Living, Thinking, Looking: Essays by Siri Hustvedt

Author:Siri Hustvedt [Hustvedt, Siri]
Language: eng
Format: epub, mobi
Publisher: Picador
Published: 2012-06-04T21:00:00+00:00


The subliminal self plays an important role in mathematical creation … we have seen that mathematical work is not simply mechanical, that it could not be done by a machine, however perfect. It is not merely a question of applying rules, of making the most combinations possible according to fixed laws. The combinations so obtained would be exceedingly numerous, useless and cumbersome.39

Every once in a while a formula, a poem, an essay, a novel bursts forth as in a waking dream. The poet Czeslaw Milosz once said: “Frankly all my life I have been in the power of a daimonion, and how the poems dictated by him came into being, I do not quite understand.”40 William Blake said his poem “Milton” “was written from immediate dictation … without premeditation and sometimes against my will.”41 Nietzsche described thoughts that came to him like bolts of lightning. “I never had any choice about it.”42 The last pages of my novel The Sorrows of an American were written in a trance. They seemed to write themselves. Such revelations may well be based on years of laborious living, reading, learning, and cogitating, but they come as revelations nevertheless.
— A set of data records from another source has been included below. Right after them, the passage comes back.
(** The statement at work on the sample data. *)
Lemma X13_witness :
  (searchTerm Samples.searching_OS <> ""
   /\ (0 < rowsPerPage Samples.searching_OS)%Z
   /\ (1 <= currentPage Samples.searching_OS)%Z)
  /\ length (List.filter
               (row_matches Samples.toLowerCase
                  (Samples.toLowerCase (searchTerm Samples.searching_OS)))
               (rows Samples.cities)) = 3
  /\ totalPages Samples.toLowerCase (Some Samples.cities) Samples.searching_OS = 1%Z
  /\ handlePageChange Samples.toLowerCase (Some Samples.cities) 2 Samples.searching_OS
     = Samples.searching_OS.
Proof.
  assert (H1 : searchTerm Samples.searching_OS <> "") by discriminate.
  assert (H2 : (0 < rowsPerPage Samples.searching_OS)%Z) by reflexivity.
  assert (H3 : (1 <= currentPage Samples.searching_OS)%Z) by discriminate.
  split; [exact (conj H1 (conj H2 H3))|].
  split; [reflexivity|].
  destruct (X13_search_shows_one_page Samples.toLowerCase (Some Samples.cities)
              Samples.searching_OS H1 H2 H3) as (Htotal & Hstay & _).
  split; [exact Htotal|]. apply Hstay. discriminate.
Defined.

End Grid.

(** ** The saved connections *)

Section SavedConnections.
Import ConnectionManager ConnectionManagerService.

Ltac unfold_manager :=
  unfold saveConnection, getConnectionById, deleteConnection, updateLastUsed,
    getLastUsedConnection, getLastUsedConnectionId, clearLastUsedConnection,
    setItem, removeItem, lift, ConnectionManager.getItem in *.

Lemma obj_get_set_eq k v o : obj_get k (obj_set k v o) = Some v.
Proof.
  induction o as [|[k' v'] o IH]; simpl.
  - by rewrite String.eqb_refl.
  - destruct (String.eqb k k') eqn:E; simpl; rewrite E; [reflexivity|exact IH].
Qed.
A retreat to nineteenth-century science is needed to frame this creative phenomenon. F. W. H. Myers was a renowned psychical researcher and a friend of William James, who is now mostly forgotten. His magnum opus was called Human Personality and Its Survival of Bodily Death,43 a title which no doubt hastened his oblivion. Still, he was a sophisticated thinker who applied the idea of automatisms to creativity. Unlike Jackson’s habitual automatisms or the pathological dissociations of hysteria studied by Pierre Janet or Freud’s idea of sublimation, Myers argued that subliminally generated material could suddenly find its way into consciousness, and that this eruption was not necessarily the product of hysteria, neurosis, or any other mental illness.
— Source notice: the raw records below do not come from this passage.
(** [ResumeBatchProcessor.process_resumes]. *)
Definition process_resumes (d : disk) : run :=
  match _load_progress d with
  | (Raise e, ev) =>
    {| outcome := Raise e; submitted := []; processed := []; files := d; log := ev |}
  | (Ok (processed_resumes, pending_resumes), ev) =>
    match pending_resumes with
    | [] =>
      {| outcome := Ok tt; submitted := []; processed := processed_resumes;
         files := d; log := ev |}
    | _ =>
      collect (as_completed pending_resumes) 0
              {| outcome := Ok tt; submitted := pending_resumes;
                 processed := processed_resumes; files := d; log := ev |}
    end
  end.

(** *** Vocabulary for the properties of a run *)

(* the record a completed future leaves in processed_resumes *)
Definition finish (c : resume * future_result) : resume :=
  with_evaluation (fst c) (snd c).

(* the temporary file can be written *)
Definition no_write_fault (f : io_fault) : Prop :=
  f = NoFault \/ f = ReplaceFails.

(* every record carries its evaluation, as every record that the program
   adds to the processed ones does *)
Definition evaluated (l : list resume) : Prop :=
  forall r, In r l -> evaluation r <> None.

(* a file that, when it holds records, holds records with evaluations *)
Definition evaluated_file (f : file) : Prop :=
  match f with
  | Snapshot l => evaluated l
  | _ => True
  end.

(* the output file after the save cycles numbered cycle, cycle + 1, ...,
   which write the given lists of processed records *)
Fixpoint committed (cycle : nat) (written : list (list resume)) (before : file)
  : file :=
  match written with
  | [] => before
  | l :: rest =>
    committed (S cycle) rest
              match faults cycle with
              | NoFault => Snapshot l
              | _ => before
              end
  end.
The definition of creativity in neuroscience research I have stumbled over again and again is: “the production of something novel and useful within a given social context.”44 Useful? Was Emily Dickinson’s work considered useful? Within her given social context, her radical, blazingly innovative poems had no place. Are they useful now? This research definition must be creativity understood in the corporate terms of late capitalism. Another component of creativity featured in these studies is divergent thinking, or DT. In one study, subjects’ brains were scanned as they “produced multiple solutions to target problems.” The more solutions, the more creativity, but this is obtuse, as Poincaré pointed out so succinctly. We are not machines or computers but embodied beings guided by a vast unconscious and felt emotions.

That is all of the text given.